Australia, Brazil, Thailand, the Philippines, South Africa … is there a pattern to the floods that seem to be drowning half the world?

Yes, says senior weather service forecaster Jan Vermeulen, but it is to some extent predictable. January is a mid-summer month in the southern hemisphere, Vermeulen points out, meaning plenty of rain in summer rainfall areas.

The additional factor, however, is the meteorological phenomenon of La Niña (Spanish for “the girl”), which causes lower than normal temperatures in the eastern equatorial area of the Pacific Ocean.

This, in turn, causes “good or above-normal rainfall” in areas such as Southern Africa, northeastern Australia and northeastern Brazil. The current La Niña is expected to last until April.

“At this time of year the ITCZ, the inter-tropical convergence zone, moves southwards and lies over South Africa. There is currently a low-pressure system over Namibia and that is why the rainfall is continuing,” Vermeulen says. “This trough [extended area of low pressure] brings in warm, very moist air which enhances rainfall in the area.”

Douw Steyn, professor of atmospheric science at the University of British Columbia, who is on sabbatical at the African Institute of Mathematical ­Sciences in Cape Town, explains that the temperature of water on the sea surface affects the global atmospheric temperature.

It alters precipitation patterns in sub-tropical regions because of global weather patterns such as trade winds. Stronger trade winds bring increased warm, moist air into Southern Africa, leading to more rain. La Niña is the obverse of El Niño, which causes dry weather in the southern hemisphere.

Vermuelen says it is very likely that La Niña is also causing the heavy downpours in eastern Asia. “In some places it’s just been raining non-stop. And remember, they have monsoons during our winter, so those rains are still coming. They are probably a spillover effect from La Niña,” he says.

Steyn agrees, saying that La Niña has caused tropical cyclones to move westward, bringing “enormous precipitation” to southern and eastern Asia. More than a million people have been affected in Sri Lanka, while four provinces in Thailand have been inundated and 1,4-million people in the Philippines have been displaced by more than three weeks of torrential rain.

While the rainfall in South Africa has been “above normal”, Vermeulen says he would not yet class it as “extraordinary”. “These floods are equivalent to those in 1988. I would say it is once-in-25-years flooding.”

Heavy weather
Since heavy rains and flooding started in December, eight of South Africa’s provinces have been hit.

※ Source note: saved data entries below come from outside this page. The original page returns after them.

(** * Bow shooter: the per-frame simulation of [GameCanvas]

    A shallow embedding of the game engine of the repository
    ([GameCanvas.tsx], [enemies.ts]) and of the leaderboard of its start
    page ([Index.tsx]), with the properties its specification states about
    them and further properties read off the code.

    Numbers.  JavaScript numbers are IEEE-754 doubles.  Counters that the
    source only ever increments, decrements or compares ([arrows],
    [reloadTimer], [waveTimer], [combo], an enemy's [hp], [score], ...) stay
    integers well below 2^53 and are embedded as [Z].  Real-valued quantities
    (positions, velocities, the player's [hp], [reloadProgress], ...) are
    embedded as exact rationals [Q]; the double the source holds is the
    rounding of that rational.  [Q]'s division is total ([x / 0 = 0]); what a
    zero divisor does in IEEE arithmetic is studied separately in module
    [Float64], on Rocq's primitive binary64 floats.

    Environment.  [Math.sqrt], [Math.cos], [Math.sin], [Math.atan2],
    [Math.PI] and the stream of values returned by [Math.random()] are
    fields of a [MathObj] the engine is parameterised by; the state carries
    the index of the next random draw.

    Observers.  [emitState] and [play] notify React and the audio layer and do
    not touch the engine state; they are left out.  Calls of [onGameOver] are
    recorded, in order, in [s_gameOverCalls].  The drawing half of [loop]
    only reads the state and is left out as well. *)

From Stdlib Require Import QArith Qround Qminmax Qabs ZArith Lia Lqa Bool String.
From Stdlib Require Import Floats.
From stdpp Require Import base list gmap sorting.

Open Scope Z_scope.
Open Scope Q_scope.

(** ** JavaScript operators on the embedded numbers *)

Definition Qltb (a b : Q) : bool := negb (Qle_bool b a).
Definition Qleb (a b : Q) : bool := Qle_bool a b.
Definition Qgtb (a b : Q) : bool := Qltb b a.
Definition Qgeb (a b : Q) : bool := Qle_bool b a.

(** [Math.floor] is [Qfloor]; [Math.round] rounds halves up. *)
Definition Math_round (q : Q) : Z := Qfloor (q + 0.5).

(** The [Math] object, with [Math.random()] as the sequence of its results. *)
Record MathObj : Type := mkMath {
  sqrt : Q -> Q;
  cos : Q -> Q;
  sin : Q -> Q;
  atan2 : Q -> Q -> Q;
  PI : Q;
  random : nat -> Q
}.

(** ** Entity model ([enemies.ts]) *)

Inductive Pattern : Type :=
  | straight | zigzag | spiral | teleport | chase | bounce | split.

Definition Pattern_eqb (a b : Pattern) : bool :=
  match a, b with
  | straight, straight | zigzag, zigzag | spiral, spiral | teleport, teleport
  | chase, chase | bounce, bounce | split, split => true
  | _, _ => false
  end.

(** [Omit<EnemyType, 'hp'>].  The fields [name], [glowColor], [shape],
    [special] and [description] are read by the renderer and the menu only. *)
Record EnemyType : Type := mkEnemyType {
  t_id : string;
  t_color : string;
  t_maxHp : Z;
  t_speed : Q;
  t_damage : Q;
  t_radius : Q;
  t_points : Z;
  t_pattern : Pattern
}.

Record Enemy : Type := mkEnemy {
  e_id : string;
  e_color : string;
  e_hp : Z;
  e_maxHp : Z;
  e_speed : Q;
  e_damage : Q;
  e_radius : Q;
  e_points : Z;
  e_pattern : Pattern;
  e_x : Q;
  e_y : Q;
  e_vx : Q;
  e_vy : Q;
  e_angle : Q;
  e_zigzagTimer : Z;
  e_teleportTimer : Q;
  e_splitDone : bool;
  e_pulseRadius : Q;
  e_pulseGrowing : bool;
  e_flashTimer : Z
}.

(** An [Enemy] read as the [EnemyType] it extends ([createEnemy(e, W, H)]). *)
Definition typeOf (e : Enemy) : EnemyType :=
  {| t_id := e_id e; t_color := e_color e; t_maxHp := e_maxHp e;
     t_speed := e_speed e; t_damage := e_damage e; t_radius := e_radius e;
     t_points := e_points e; t_pattern := e_pattern e |}.

Record Projectile : Type := mkProjectile {
  p_x : Q;
  p_y : Q;
  p_vx : Q;
  p_vy : Q;
  p_radius : Q;
  p_trail : list (Q * Q);
  p_piercing : bool
}.

Record Particle : Type := mkParticle {
  pt_x : Q;
  pt_y : Q;
  pt_vx : Q;
  pt_vy : Q;
  pt_life : Q;
  pt_maxLife : Q;
  pt_color : string;
  pt_radius : Q
}.

Inductive PowerType : Type := multi | pierce | rapid | bomb.

Definition PowerType_eqb (a b : PowerType) : bool :=
  match a, b with
  | multi, multi | pierce, pierce | rapid, rapid | bomb, bomb => true
  | _, _ => false
  end.

Definition isPowerup (k : PowerType) (o : option PowerType) : bool :=
  match o with Some k' => PowerType_eqb k k' | None => false end.

(** The text of a floating label: [`+${n}`], [`×${n} COMBO!`] or
    [POWERUP_LABELS[t] + ' POWER!']. *)
Inductive FloatLabel : Type :=
  | ScoreLabel (n : Z)
  | ComboLabel (n : Z)
  | PowerLabel (t : PowerType).

Record FloatingText : Type := mkFloat {
  f_x : Q;
  f_y : Q;
  f_text : FloatLabel;
  f_color : string;
  f_life : Z;
  f_maxLife : Z;
  f_vy : Q;
  f_scale : Q
}.

Record PowerUp : Type := mkPowerUp {
  pu_x : Q;
  pu_y : Q;
  pu_type : PowerType;
  pu_radius : Q;
  pu_angle : Q;
  pu_life : Z;
  pu_pulsePhase : Q
}.
(** * finance-tracker: receipt and statement ingestion

    A shallow embedding of the backend controllers of the finance tracker
    ([backend/controllers/uploadController.js] and the transaction
    controller) together with the properties their specification states.

    Conventions of the embedding:
    - a JavaScript string is a list of code units; only code units below
      256 are represented ([ascii]);
    - a JavaScript number is [JSNum]: NaN, the infinities, or the exact
      rational a decimal literal denotes.  The rounding of a finite
      non-zero value to the nearest double is not represented, the
      underflow to zero and the overflow to Infinity are;
    - the database collections are lists in insertion order, the file
      system is a finite map from resolved paths to contents;
    - an [async] handler is a function from the request and the state of
      the world to a response and the new state. *)

From Stdlib Require Import String Ascii List ZArith QArith Qabs Bool Lia.
From Stdlib Require Import DecimalString.
From stdpp Require Import gmap strings.
Import ListNotations.

Local Open Scope list_scope.

(** ** JavaScript strings *)

Abbreviation str := (list ascii).
(** The entry a successful [addWorkType] stores, and why it succeeded. *)
Lemma addWorkType_ok_inv name basePay bonusPercent d :
  outcome (addWorkType name basePay bonusPercent d) = Ok tt ->
  existsWorkType_in (workTypes d) name = false /\
  empty name = false /\ (basePay <=? 0)%float = false /\
  (1000000 <? basePay)%float = false /\
  exists s,
    final (addWorkType name basePay bonusPercent d) =
      mkPayrollDepartment (workTypes d ++ [mkWorkTypeBase name basePay s]) /\
    (((bonusPercent =? 0)%float = true /\ s = NoBonusStrategy) \/
     ((bonusPercent =? 0)%float = false /\ (bonusPercent <? 0)%float = false /\
      (100 <? bonusPercent)%float = false /\
      s = PercentageBonusStrategy bonusPercent)).
Proof.
  unfold addWorkType. rewrite addWorkType_with_run. cbv zeta.
  destruct (existsWorkType_in (workTypes d) name); [discriminate|].
  destruct (bonusPercent =? 0)%float eqn:E0.
  - destruct (new_WorkTypeBase name basePay (Some NoBonusStrategy))
      as [w|e] eqn:Ew; [|discriminate].
    intros _. apply new_WorkTypeBase_ok in Ew.
    destruct Ew as (Hn & Hl & Hu & s & [= <-] & ->).
    repeat split; auto. exists NoBonusStrategy. split; [reflexivity | left; auto].
  - destruct (100 <? bonusPercent)%float eqn:E100; [discriminate|].
    destruct (new_PercentageBonusStrategy bonusPercent) as [s|e] eqn:Es;
      [|discriminate].
    apply new_PercentageBonusStrategy_ok in Es. destruct Es as (Hneg & _ & ->).
    destruct (new_WorkTypeBase name basePay _) as [w|e] eqn:Ew; [|discriminate].
    intros _. apply new_WorkTypeBase_ok in Ew.
    destruct Ew as (Hn & Hl & Hu & s & [= <-] & ->).
    repeat split; auto. exists (PercentageBonusStrategy bonusPercent).
    split; [reflexivity | right; auto].
Qed.

(** A call that throws leaves the registry as it found it. *)
Lemma addWorkType_thrown_final new_strategy name basePay bonusPercent d :
  succeeded (outcome (addWorkType_with new_strategy name basePay bonusPercent d))
    = false ->
  final (addWorkType_with new_strategy name basePay bonusPercent d) = d.
Proof.
  rewrite addWorkType_with_run. cbv zeta.
  repeat match goal with
         | |- context [if ?c then _ else _] => destruct c
         | |- context [match ?c with Ok _ => _ | Thrown _ => _ end] => destruct c
         end; simpl; congruence.
Qed.

Lemma addWorkType_trace new_strategy name basePay bonusPercent d :
  trace (addWorkType_with new_strategy name basePay bonusPercent d)
    = advisory name.
Proof.
  rewrite addWorkType_with_run. cbv zeta.
  repeat match goal with
         | |- context [if ?c then _ else _] => destruct c
         | |- context [match ?c with Ok _ => _ | Thrown _ => _ end] => destruct c
         end; reflexivity.
Qed.

(** The final pay of a stored entry, from the bonus it was added with: on
    the no-bonus path the product below is by one, which is exact. *)
Lemma stored_finalPay name basePay bonusPercent s :
  ((bonusPercent =? 0)%float = true /\ s = NoBonusStrategy) \/
  ((bonusPercent =? 0)%float = false /\ (bonusPercent <? 0)%float = false /\
   (100 <? bonusPercent)%float = false /\
   s = PercentageBonusStrategy bonusPercent) ->
  getFinalPay (mkWorkTypeBase name basePay s)
    = (basePay * (1 + bonusPercent / 100))%float.
Proof.
  unfold getFinalPay. simpl.
  intros [[E ->] | (_ & _ & _ & ->)]; [|reflexivity].
  simpl. destruct (eqb_zero _ E) as [-> | ->].
  - change (1 + 0 / 100)%float with 1%float. now rewrite mul_one_r.
  - change (1 + neg_zero / 100)%float with 1%float. now rewrite mul_one_r.
Qed.

Lemma addWorkType_appends name basePay bonusPercent d :
  outcome (addWorkType name basePay bonusPercent d) = Ok tt ->
  exists w,
    workTypes (final (addWorkType name basePay bonusPercent d))
      = (workTypes d ++ [w])%list /\
    triple w = (name, basePay, (basePay * (1 + bonusPercent / 100))%float).
Proof.
  intros H.
  destruct (addWorkType_ok_inv _ _ _ _ H) as (_ & _ & _ & _ & s & -> & Hs).
  exists (mkWorkTypeBase name basePay s). split; [reflexivity|].
  unfold triple. now rewrite (stored_finalPay _ _ _ _ Hs).
Qed.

Vuyelwa Qinga Vika, spokesperson for the department of cooperative governance and traditional affairs, provided the following details of the toll in lives and infrastructure damage:

  • Forty-one deaths have been recorded nationally, most of them in KwaZulu-Natal, where the floods have had the most devastating effect. Some of the deaths were caused by other phenomena associated with flooding, such as lightning.
  • The number of displaced persons stands at around 6 200.
  • The cost of damaged infrastructure has yet to be established. However, preliminary assessment puts the damage in KwaZulu-Natal’s flood-hit areas at R300-million, while the material loss in North West is estimated at R6-million and in the Northern Cape at R50-million. The situation in Gauteng, the Eastern Cape and other provinces is not yet known.
  • Disaster has been declared in eight provinces and 32 municipalities. This means that resources are directed towards alleviation and reconstruction.
  • The department is working with civic organisations to reach the most affected communities and to provide shelter, food and other services.